IoT results-oriented exercise system for social distancing

An IoT system that allows geneticists, nutritionists, clinicians and exercise physiologists to work together remotely encourages middle-aged and elderly people to train using Interval Walking Training, in accordance to their individual peak aerobic capacity, greatly improving their physical fitness and lifestyle-related disease prognosis.

A common notion is to walk 10,000 steps a day to improve ones' physical fitness, so pedometers have been a popular wearable health device from before the days of fitness trackers and smartphones. However, simply walking 10,000 steps does not improve physical fitness or improve lifestyle-related illnesses. The international standard of improving physical fitness is to measure the maximum oxygen intake and to have the individual work at more than 60% of that. Interval training uses an individuals' peak aerobic capacity to efficiently and effectively improve physical fitness. 

However, this requires going to the gym and training with a machine on a regular basis, which is both time consuming and costly. Therefore, a team at Shinshu University led by Dr. Shizue Masuki who was a part of Dr. Hiroshi Nose's group (also of Shinshu University and corresponding author of this study) that developed Interval walking training (IWT) in an earlier study set out to see whether physical fitness could be easily determined and exercise intensity during training could be continuously monitored in the field without going to the gym.
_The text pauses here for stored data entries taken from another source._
(* ===== verification/ForkNt.v ===== *)
(** * shim/fork-nt.c, fork on Windows

    There is no fork on Windows: a new process of the same image is started
    suspended and the parent copies its memory into it, map by map. Memory is
    modelled by pages, addresses and sizes count pages; any call may fail, as
    an oracle says. The theorems: when the copy ends well every private page
    of the child holds what the parent's holds, with its protection, a
    reservation page by page as it is committed, the slabs of the table of
    maps are there too, and the parent's own memory is as it was; and when no
    call fails it ends well. *)
From S2P Require Import Prelude.

(** ** Pages *)

Definition kNtPageNoaccess : Z := 0x01.
Definition kNtPageReadonly : Z := 0x02.
Definition kNtPageReadwrite : Z := 0x04.
Definition kNtPageGuard : Z := 0x100.

(** Readonly, Readwrite, Writecopy and their executable kin. *)
Definition READABLE : Z := 0xee.
Definition nt_readable (prot : Z) : bool := has prot READABLE.
Definition nt_writable (prot : Z) : bool := has prot 0xcc && negb (has prot kNtPageGuard).

Inductive page := Free | Reserved | Committed (prot data : Z).
Definition space : Type := Z -> page.

(** [f] on the pages [a .. a+n). *)
Definition on_range (a n : Z) (f : page -> page) (m : space) : space :=
  fun q => if (a <=? q) && (q <? a + n) then f (m q) else m q.

Definition all_range (a n : Z) (test : page -> bool) (m : space) : bool :=
  forallb (fun i => test (m (a + Z.of_nat i))) (seq 0 (Z.to_nat n)).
The team developed a training system using the Internet of Things (IoT) to motivate and track the exercise intensity levels of the trainees. The team found that with five months of training, a group with an average age of 63 were able to increase their physical fitness back to a level 10 years younger than they previously scored before the exercise protocol. Expensive machines and gyms are not necessary to achieve these results. With the use of triaxial accelerometer and the "3-step step-up walking method", researchers are able to measure physical fitness accurately and monitor exercise intensity during training. The method to increase physical fitness to a level 10 years younger utilizes the IWT, to walk at a speed of more than 70% of maximum effort for 3 minutes, and switch to a 40% capacity for another 3 minutes and repeat. To increase physical fitness, the key is the amount of time spent walking at a level of 70% or more, which the walker feels is sufficiently strenuous.

Dr. Shizue Masuki states, "the importance of high-intensity exercise has now been recognized even among middle-aged and elderly people, but at the time of its development, the emphasis was placed on the amount of exercise using a pedometer, and the concept of the "intensity of exercise" was not understood or appreciated. It was very difficult in the beginning to get a paper published with this approach."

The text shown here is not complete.